The answer is it’s not clear, yet! What is clear is that cyber threats will continue to find ways to exploit the human element requiring new approaches to understand the risk and find new solutions. But I digress….
The purpose of these musings is to introduce the emergence of a cognitive era in risk and propose a path for adopting a human-centered strategy for addressing asymmetric complexity in enterprise risk. The themes I will present in a series of articles will be used to build a case for a supplemental approach in risk that incorporates an understanding of vulnerabilities at the human-machine interaction, human-factor design in internal controls; and, introduce new technologies to enhance performance in managing and reducing human judgment error for complex risks.
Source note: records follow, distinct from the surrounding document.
Lemma library_discovery W auto_discover :
  library_errors_only (discovery W auto_discover).
Proof.
  destruct auto_discover; [|apply library_ret].
  unfold discovery, auto_discovery. apply library_bind.
  - intros s e H. discriminate.
  - intros o. apply library_bind.
    + apply library_for_each. intros acc x.
      apply library_bind; [apply library_discover_indexes|].
      intros. apply library_ret.
    + intros found. destruct (Py.nonempty found); [|apply library_emit].
      apply library_bind; [intros s e H; discriminate|]. intros _.
      apply library_bind; [apply library_emit|]. intros _.
      apply library_for_each. intros. apply library_emit.
Qed.

Lemma load_result_index_paths W s :
  index_paths (self (snd (load_result W s))) = index_paths (self s).
Proof.
  unfold load_result.
  destruct (shards_load W (index_paths (self s)) [])
    as [[[existing|e] shards] ev]; [|reflexivity].
  destruct (Py.nonempty existing); reflexivity.
Qed.

Lemma in_candidates_resolved W bases base path :
  In (base, path) (candidates_resolved W bases)
  <-> In base bases /\ resolved W base = Some path.
Proof.
  unfold candidates_resolved. rewrite in_flat_map. split.
  - intros [b [Hb Hin]]. destruct (resolved W b) as [p|] eqn:Hres.
    + destruct Hin as [Heq|[]]. inversion Heq; subst. auto.
    + destruct Hin.
  - intros [Hb Hres]. exists base. rewrite Hres. split; [exact Hb|].
    now left.
Qed.

Lemma candidates_resolved_nil W bases :
  candidates_resolved W bases = []
  <-> forall base, In base bases -> resolved W base = None.
Proof.
  split.
  - intros Hnil base Hb. destruct (resolved W base) as [path|] eqn:Hres;
      [|reflexivity].
    assert (Hin : In (base, path) (candidates_resolved W bases))
      by now apply in_candidates_resolved.
    rewrite Hnil in Hin. destruct Hin.
  - intros Hnone. destruct (candidates_resolved W bases) as [|[b p] l] eqn:Hc;
      [reflexivity|].
    assert (Hin : In (b, p) (candidates_resolved W bases))
      by (rewrite Hc; now left).
    apply in_candidates_resolved in Hin. destruct Hin as [Hb Hres].
    rewrite (Hnone b Hb) in Hres. discriminate.
Qed.

(** A candidate for which the provider constructs a handle. *)
Definition constructs (W : World) (candidate : string * string) : Prop :=
  exists model, from_index W (abspath W (snd candidate)) = Fine model.

(** When every handle can be constructed the loop comes to its end, whatever
    the warm-up queries do. *)
Lemma shards_load_all W bases existing :
  Forall (constructs W) (candidates_resolved W bases) ->
  exists shards ev,
    shards_load W bases existing
    = (Returned (existing ++ candidates_resolved W bases), shards, ev).
Proof.
  revert existing. induction bases as [|base rest IH]; intros existing Hall.
  - exists [], []. simpl. now rewrite app_nil_r.
  - change (candidates_resolved W (base :: rest))
      with (match resolved W base with
            | Some path => [(base, path)]
            | None => []
            end ++ candidates_resolved W rest) in *.
    cbn [shards_load]. unfold shard_load.
    destruct (resolved W base) as [path|].
    + apply Forall_app in Hall. destruct Hall as [Hhere Hrest].
      inversion Hhere as [|? ? [model Hmodel] _]; subst.
      cbn [snd] in Hmodel. rewrite Hmodel.
      destruct (IH (existing ++ [(base, path)]) Hrest) as [shards [ev Heq]].
      rewrite Heq. cbn [app]. rewrite <- app_assoc.
      eexists. eexists. reflexivity.
    + destruct (IH existing Hall) as [shards [ev Heq]].
      rewrite Heq. eexists. eexists. reflexivity.
Qed.

(** The loop stops at the first candidate whose handle cannot be
    constructed, with the shards of the candidates before it. *)
Lemma shards_load_first_failure W bases existing before base path after what :
  candidates_resolved W bases = before ++ (base, path) :: after ->
  Forall (constructs W) before ->
  from_index W (abspath W path) = Failed what ->
  exists shards ev,
    shards_load W bases existing = (Raised (External what), shards, ev)
    /\ map fst shards = map snd before.
Proof.
  revert existing before.
  induction bases as [|base0 rest IH]; intros existing before Hsplit Hbefore Hfail.
  - simpl in Hsplit. destruct before; discriminate.
  - change (candidates_resolved W (base0 :: rest))
      with (match resolved W base0 with
            | Some path => [(base0, path)]
            | None => []
            end ++ candidates_resolved W rest) in Hsplit.
    cbn [shards_load]. unfold shard_load.
    destruct (resolved W base0) as [path0|].
    + destruct before as [|first before]; cbn [app] in Hsplit;
        inversion Hsplit; subst.
      * rewrite Hfail. eexists. eexists. split; reflexivity.
      * inversion Hbefore as [|? ? [model Hmodel] Hrest]; subst.
        cbn [snd] in Hmodel. rewrite Hmodel.
        destruct (IH (existing ++ [(base0, path0)]) before H1 Hrest Hfail)
          as [shards [ev [Heq Hpaths]]].
        rewrite Heq. eexists. eexists. split; [reflexivity|].
        cbn [app map fst snd]. now rewrite Hpaths.
    + cbn [app] in Hsplit.
      destruct (IH existing before Hsplit Hbefore Hfail)
        as [shards [ev [Heq Hpaths]]].
      rewrite Heq. eexists. eexists. split; [reflexivity | exact Hpaths].
Qed.

(** C1, as the code has it.  [load_index] appends to the shard list, in
    order, a shard for candidate paths that resolve, each with the handle
    that the provider constructed from its path, and removes nothing; for a
    shard in the list whose warm-up query failed the warning is in the
    output.  Once the candidate paths are settled there are two cases.  When
    the handle of every candidate that resolves can be constructed, every
    such candidate is appended, whatever its warm-up query does: a
    candidate whose warm-up query fails is in the list, with the warning in
    the output, and the failure does not end the load, which returns and
    marks the object as loaded when there is a candidate at all.  When
    the handle of some candidate cannot be constructed, [load_index] raises
    the exception of the provider at the first such candidate: the shards of
    the candidates before it are appended and stay, no later one is, and
    the loaded flag is left as it was. *)
Theorem load_index_shards (W : World) (auto_discover : bool) (s : state) :
  let r := fst (load_index W auto_discover s) in
  let s' := snd (load_index W auto_discover s) in
  let candidates := candidates_resolved W (index_paths (self s')) in
  exists loaded : list (string * Model),
    shard_models (self s') = shard_models (self s) ++ loaded
    /\ Forall (fun shard =>
                 from_index W (abspath W (fst shard)) = Fine (snd shard))
              loaded
    /\ (exists rest, map snd candidates = map fst loaded ++ rest)
    /\ (forall shard what,
           In shard loaded ->
           model_search (snd shard) " " 1 = Failed what ->
           In (Printed (preload_warning (fst shard) what)) (events s'))
    /\ (r = Returned tt -> map fst loaded = map snd candidates)
    /\ (forall base path what,
           In (base, path) candidates ->
           from_index W (abspath W path) = Failed what ->
           exists e, r = Raised e)
    /\ (fst (discovery W auto_discover s) = Returned tt ->
        Forall (constructs W) candidates ->
        map fst loaded = map snd candidates
        /\ (forall base path model what,
               In (base, path) candidates ->
               from_index W (abspath W path) = Fine model ->
               model_search model " " 1 = Failed what ->
               In (path, model) loaded
               /\ In (Printed (preload_warning path what)) (events s'))
        /\ (candidates <> [] ->
            r = Returned tt /\ index_loaded (self s') = true)
        /\ (candidates = [] ->
            r = Raised NoIndexFound
            /\ index_loaded (self s') = index_loaded (self s)))
    /\ (fst (discovery W auto_discover s) = Returned tt ->
        forall before base path after what,
          candidates = before ++ (base, path) :: after ->
          Forall (constructs W) before ->
          from_index W (abspath W path) = Failed what ->
          r = Raised (External what)
          /\ map fst loaded = map snd before
          /\ index_loaded (self s') = index_loaded (self s)).
Proof.
  cbv zeta. rewrite load_index_phases.
  pose proof (keeps_discovery W auto_discover s) as [Hkeep Hflag].
  destruct (discovery W auto_discover s) as [[[]|e] s0];
    simpl in Hkeep, Hflag.
  - rewrite load_index_run.
    rewrite load_result_index_paths. unfold load_result.
    pose proof (shards_load_sound W (index_paths (self s0)) []) as Hsound.
    pose proof (shards_load_all W (index_paths (self s0)) []) as Hall.
    pose proof (shards_load_first_failure W (index_paths (self s0)) [])
      as Hfirst.
    destruct (shards_load W (index_paths (self s0)) [])
      as [[[existing|e] shards] ev].
    + destruct Hsound as [Hcons [Hpre [Hwarm [Hret _]]]].
      destruct (Hret existing eq_refl) as [Hex Hfst].
      exists shards.
      assert (Hfatal : forall base path what,
                 In (base, path)
                    (candidates_resolved W (index_paths (self s0))) ->
                 from_index W (abspath W path) = Failed what -> False).
      { intros base path what Hin Hfail.
        assert (Hp : In path (map fst shards)).
        { rewrite Hfst. apply in_map_iff. exists (base, path). auto. }
        apply in_map_iff in Hp. destruct Hp as [[p m] [Heq Hsh]].
        simpl in Heq. subst p.
        rewrite Forall_forall in Hcons. specialize (Hcons _ Hsh).
        unfold constructed in Hcons. simpl in Hcons. congruence. }
      assert (Hkept : forall base path model,
                 In (base, path)
                    (candidates_resolved W (index_paths (self s0))) ->
                 from_index W (abspath W path) = Fine model ->
                 In (path, model) shards).
      { intros base path model Hin Hmodel.
        assert (Hp : In path (map fst shards)).
        { rewrite Hfst. apply in_map_iff. exists (base, path). auto. }
        apply in_map_iff in Hp. destruct Hp as [[p m] [Heq Hsh]].
        simpl in Heq. subst p.
        rewrite Forall_forall in Hcons. pose proof (Hcons _ Hsh) as Hm.
        unfold constructed in Hm. simpl in Hm.
        assert (m = model) by congruence. now subst m. }
      simpl in Hex. subst existing.
      destruct (candidates_resolved W (index_paths (self s0)))
        as [|candidate others] eqn:Hcand; cbn [Py.nonempty snd fst self].
      * split; [simpl; now rewrite Hkeep|]. split; [exact Hcons|].
        split; [exact Hpre|]. split.
        { intros shard what Hin Hfail. simpl.
          apply in_or_app. right. apply in_or_app. left. eauto. }
        split; [discriminate|]. split; [intros base path what []|].
        split.
        { intros _ _. split; [exact Hfst|]. split; [intros ? ? ? ? []|].
          split; [intros Hne; now destruct Hne|].
          intros _. split; [reflexivity|]. cbn. exact Hflag. }
        { intros _ before base path after what Hsplit.
          destruct before; discriminate. }
      * split; [simpl; now rewrite Hkeep|]. split; [exact Hcons|].
        split; [exact Hpre|]. split.
        { intros shard what Hin Hfail. simpl.
          apply in_or_app. left. apply in_or_app. right.
          apply in_or_app. left. eauto. }
        split; [intros _; exact Hfst|].
        split; [intros base path what Hin Hfail; exfalso; eauto|].
        split.
        { intros _ _. split; [exact Hfst|]. split.
          - intros base path model what Hin Hmodel Hfail.
            pose proof (Hkept base path model Hin Hmodel) as Hsh.
            split; [exact Hsh|]. simpl.
            apply in_or_app. left. apply in_or_app. right.
            apply in_or_app. left. apply (Hwarm (path, model) what Hsh Hfail).
          - split; [intros _; split; reflexivity | discriminate]. }
        { intros _ before base path after what Hsplit Hbefore Hfail.
          exfalso. apply (Hfatal base path what); [|exact Hfail].
          rewrite Hsplit. apply in_or_app. right. now left. }
    + destruct Hsound as [Hcons [Hpre [Hwarm _]]]. exists shards.
      cbn [snd fst self].
      split; [simpl; now rewrite Hkeep|]. split; [exact Hcons|].
      split; [exact Hpre|]. split.
      { intros shard what Hin Hfail. simpl. apply in_or_app. right. eauto. }
      split; [discriminate|]. split; [eauto|]. split.
      { intros _ Hevery. destruct (Hall Hevery) as [sh [ev' Heq]].
        discriminate. }
      { intros _ before base path after what Hsplit Hbefore Hfail.
        destruct (Hfirst before base path after what Hsplit Hbefore Hfail)
          as [sh [ev' [Heq Hpaths]]].
        inversion Heq; subst. split; [reflexivity|].
        split; [exact Hpaths|]. simpl. exact Hflag. }
  - exists []. simpl. split; [now rewrite app_nil_r, Hkeep|].
    split; [constructor|]. split; [eexists; reflexivity|].
    split; [intros shard what []|]. split; [discriminate|].
    split; [eauto|]. split; discriminate.
Qed.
Technology has evolved from a tool designed to free up humans from manual work to the development of information networks creating knowledge workers from the boardrooms of Wall Street to the factory floor. The excess capital created by technology is now being reinvested in next generation tools for more advanced uses.
Innovations in machine learning, artificial intelligence and other smart technologies promise even greater opportunity for personal convenience and wealth creation. Risk professionals must begin to understand the methods used in these cognitive support tools in order to evaluate which ones work best to address complex risks. The emergence of smart technology in business applications is growing rapidly however the range of capability and outcomes vary widely for many solutions therefore an understanding of the limitations of each vendor’s predictive powers are important. Contrarily, the rapid advancement of technological innovation has also created a level of complexity that is contributing to the spread of risks in ways that are hard to imagine. It now appears that we are not connecting the dots between the inflection point of technology and human behavior. This is a complex discussion that requires a series of articles to fully unpack.
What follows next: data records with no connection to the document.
(** The pendulum phase does not confirm, lasts until [pendulum_iters] is
    used up and ends at the latest when [-pendulum_iters] exceeds [_ITERS]. *)
Lemma pendulum_terminates :
  forall (n : nat) (c : Ctl) (w : World) (iters k : nat),
    mode c <> RUBBER -> final_iters c = _FINAL_ITERS -> ready c = false ->
    (-10 <= pendulum_iters c)%Z -> (pendulum_iters c + 10 <= Z.of_nat n)%Z ->
    exists fuel c' w' n' k',
      balance_loop World relax fuel c w iters k = Some (c', w', n', k')
      /\ iters + Z.to_nat (Z.max (pendulum_iters c) 1) + 2 <= n' /\ mode c' = RUBBER.
Proof.
  induction n as [|n IH]; intros c w iters k Hm Hf Hrd Hlow Hn;
    destruct (relax (mode c) w) as [w' total] eqn:Hr.
  all: set (p := (pendulum_iters c - 1)%Z).
  all: set (cond := (p <=? 0)%Z && (lt_prev total (prev_total_deflection c) || (_ITERS <? - p)%Z)).
  all: assert (Hadv : advance total c
                      = if cond then mkCtl p (final_iters c) (ready c) RUBBER Inf
                        else mkCtl p (final_iters c) (ready c)
                               (match mode c with
                                | FORW_PENDULUM => BACKW_PENDULUM
                                | _ => FORW_PENDULUM
                                end) (Fin total))
    by (unfold advance; destruct (mode c); [reflexivity|reflexivity|contradiction]).
  all: assert (Hex : exits (advance total c) = false)
    by (rewrite Hadv; unfold exits; destruct cond; cbn [ready]; rewrite Hrd; reflexivity).
  all: assert (Hk : match mode c with
                    | RUBBER => if ready (advance total c) then S k else k
                    | _ => k
                    end = k)
    by (destruct (mode c); [reflexivity|reflexivity|contradiction]).
  all: destruct cond eqn:Hcond.
  1, 3: apply andb_true_iff in Hcond as [Hp0 _]; apply Z.leb_le in Hp0;
        destruct (rubber_first_terminates (advance total c) w' (S iters) k)
          as (fuel & c' & w'' & n' & k' & Hrun & Hn' & Hm');
        [rewrite Hadv; reflexivity|rewrite Hadv; exact Hf|rewrite Hadv; reflexivity|];
        exists (S fuel), c', w'', n', k'; split; [|split; [unfold p in Hp0; lia|exact Hm']];
        rewrite (balance_loop_step fuel c w w' iters k total Hr Hex), Hk; exact Hrun.
  - exfalso. unfold cond, p in Hcond. assert (pendulum_iters c = (-10)%Z) as Ep by lia.
    rewrite Ep in Hcond. cbn in Hcond. rewrite orb_true_r in Hcond. discriminate.
  - assert (Hp : (-10 <= p)%Z).
    { destruct (Z_le_gt_dec (-10) p) as [H|H]; [exact H|exfalso].
      assert (E1 : (p <=? 0)%Z = true) by (apply Z.leb_le; lia).
      assert (E2 : (_ITERS <? - p)%Z = true) by (apply Z.ltb_lt; unfold _ITERS; lia).
      unfold cond in Hcond. rewrite E1, E2, orb_true_r in Hcond. discriminate. }
    destruct (IH (advance total c) w' (S iters) k)
      as (fuel & c' & w'' & n' & k' & Hrun & Hn' & Hm').
    + rewrite Hadv. cbn [mode]. destruct (mode c); discriminate.
    + rewrite Hadv. exact Hf.
    + rewrite Hadv. exact Hrd.
    + rewrite Hadv. exact Hp.
    + rewrite Hadv. cbn [pendulum_iters]. unfold p. lia.
    + exists (S fuel), c', w'', n', k'. split; [|split; [|exact Hm']].
      * rewrite (balance_loop_step fuel c w w' iters k total Hr Hex), Hk. exact Hrun.
      * rewrite Hadv in Hn'. cbn [pendulum_iters] in Hn'. unfold p in Hn'. lia.
Qed.

End BalanceTermination.

(** X12.  The [while True] loop of [balance_placement] ends for every
    placement: as the total deflection of an iteration is never negative
    (it is a sum of absolute values), the loop reaches its [break], in
    rubber mode, after at least six iterations (four or more pendulum
    iterations and two or more rubber iterations). *)
Theorem balance_placement_terminates (World : Type) (relax : Mode -> World -> World * Q)
    (w : World) :
  (forall m w, (0 <= (relax m w).2)%Q) ->
  exists fuel c' w' n k,
    balance_placement World relax fuel w = Some (c', w', n, k)
    /\ 6 <= n /\ mode c' = RUBBER.
Proof.
  intros Hnonneg.
  destruct (pendulum_terminates World relax Hnonneg 14 ctl_init w 0 0)
    as (fuel & c' & w' & n & k & Hrun & Hn & Hm).
  - discriminate.
  - reflexivity.
  - reflexivity.
  - change (pendulum_iters ctl_init) with 4%Z. lia.
  - change (pendulum_iters ctl_init) with 4%Z. lia.
  - exists fuel, c', w', n, k. split; [exact Hrun|]. split; [|exact Hm].
    change (pendulum_iters ctl_init) with 4%Z in Hn. lia.
Qed.

Lemma balance_placement_terminates_witness :
  exists fuel c' w' n k,
    balance_placement nat (replay [3; 1]%Q) fuel 0 = Some (c', w', n, k)
    /\ 6 <= n /\ mode c' = RUBBER.
Proof.
  apply (balance_placement_terminates nat (replay [3; 1]%Q) 0).
  intros m [|[|[|i]]]; unfold Qle; cbn; lia.
Defined.

(** *** The segments of get_linear_segments are chains *)

Lemma segment_step_chain (CG : ClusterGraph) (complex seen seen' : list nat)
    (segments segments' : list (list nat)) (u : nat) :
  segment_step CG complex (seen, segments) u = Some (seen', segments') ->
  Forall (is_chain CG) segments -> Forall (is_chain CG) segments'.
Proof.
  intros Hstep Hall. unfold segment_step in Hstep.
  case_bool_decide as Hseen; [now injection Hstep as <- <-|].
  case_bool_decide as Hout.
  - injection Hstep as <- <-. apply Forall_app. split; [exact Hall|].
    constructor; [|constructor]. split; [discriminate|]. split.
    + apply NoDup_singleton.
    + intros [|t] a b Ha Hb; discriminate.
  - destruct (dfs_preorder_nodes (G_edges CG) u) as [order|] eqn:Hdfs; [|discriminate].
    cbn [mbind option_bind] in Hstep.
    destruct (dfs_preorder_nodes_spec _ _ _ Hdfs) as (rest & E & Hnd & _).
    subst order. injection Hstep as <- <-. apply Forall_app. split; [exact Hall|].
    constructor; [|constructor]. split; [discriminate|]. split.
    + destruct (chain_members_prefix CG complex u rest) as [tail Htail].
      rewrite Htail in Hnd. change (NoDup ((u :: chain_members CG complex u rest) ++ tail)) in Hnd.
      now apply NoDup_app in Hnd as (? & _ & _).
    + intros t a b Ha Hb.
      split; [exact (chain_consecutive CG complex u (u :: rest) rest Hdfs eq_refl
                       ltac:(lia) t a b Ha Hb)|].
      assert (Hb' : in_degree (G_edges CG) b <= 1 /\ out_degree (G_edges CG) b <= 1).
      { apply (chain_members_degree CG complex u rest). cbn in Hb.
        eapply list_elem_of_lookup_2; exact Hb. }
      split; [|exact Hb']. destruct t as [|t]; cbn in Ha.
      * injection Ha as <-. lia.
      * apply (chain_members_degree CG complex u rest a).
        eapply list_elem_of_lookup_2; exact Ha.
Qed.

Lemma segment_loop_chain (CG : ClusterGraph) (complex : list nat) :
  forall us seen segments seen' segments',
    segment_loop CG complex (seen, segments) us = Some (seen', segments') ->
    Forall (is_chain CG) segments -> Forall (is_chain CG) segments'.
Proof.
  induction us as [|u us IH]; intros seen segments seen' segments' Hrun Hall.
  - now injection Hrun as <- <-.
  - cbn [segment_loop] in Hrun.
    destruct (segment_step CG complex (seen, segments) u) as [[seen1 segs1]|] eqn:Hstep;
      [|discriminate].
    cbn [mbind option_bind] in Hrun.
    apply (IH seen1 segs1 seen' segments' Hrun).
    exact (segment_step_chain CG complex seen seen1 segments segs1 u Hstep Hall).
Qed.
Risk professionals must begin to understand how human behavior contributes to risk as well as the vulnerabilities at the human – machine interaction. Human error is increasingly cited as the leading cause of risk events in cross industry data such as IT risk, healthcare, automotive, aeronautics and others. [i][ii][iii][iv][v] Unfortunately, risk strategies incorporating human-factors have been widely underrepresented in many risk programs to date. That may be changing! At the core of this change is one constant – humans! Risk professionals who combine “human factors” design with advanced analytical approaches and behavioral risk controls will be better positioned to bring real value to business strategy.
In the world in which we live and breathe, “trust” is developed over repeated interactions between parties with whom a relationship has been built. In the world of the Internet, trust is established much more quickly and subconsciously based on cognitive queues of similarity or credibility that are not always reliable. This apparent conflict of trust paradigm is the Trust Conundrum. The trust conundrum weakness has become the preferred and most successfully executed attack posture for hackers to exploit due to the relative ease of creating trust in the Internet. Cognitive hacks, or also known as; phishing, social engineering or by other names is the biggest threat in cybersecurity as the level of sophistication and variants of these attacks evolve.
Trust in the Internet is not a new or novel topic for those who have followed these trends over many years. In 2003, the University of Pennsylvania’s Lions Center was created to study cyber security, information privacy and trust.  The center was established in 2003 to serve three main purposes: (a) conduct research to detect and remove threats of information misuse to the human society: mitigate risk, reduce uncertainty, and enhance predictability and trust; (b) produce leading scholars in interdisciplinary cyber-security research; and (c) become a national leader in information assurance education. In the same year, the University of Oxford’s Oxford Internet Institute produced a research report titled, “Trust in the Internet: The Social Dynamics of an Experience Technology”. Today’s headlines would suggest that we have much more to learn about trust in the Internet.
After reviewing a variety of studies on the topic of trust in the Internet the general findings conclude that we have a healthy level of skepticism while conducting business in the Internet due to the perceived risks yet we trust the Internet to conduct an ever-expanding list of services. The studies suggest that our use and behavior on the Internet is driven by trust. Generally speaking, the more we use the Internet the more trust we have, a concept called cybertrust. Conversely, we trust (“net confidence”) the Internet more as our use increases exposing us to more threats (“net risks”). This conundrum is partly the reason why cyber attacks continue to grow unabated and demonstrate a huge and growing gap not fully addressed by either cyber security professionals, technology frameworks and standards or policies and procedures designed to mitigate these risks. These studies are dated and much more research on the topic of trust in the Internet is still needed but the initial research provides some insight into the root cause of the problem.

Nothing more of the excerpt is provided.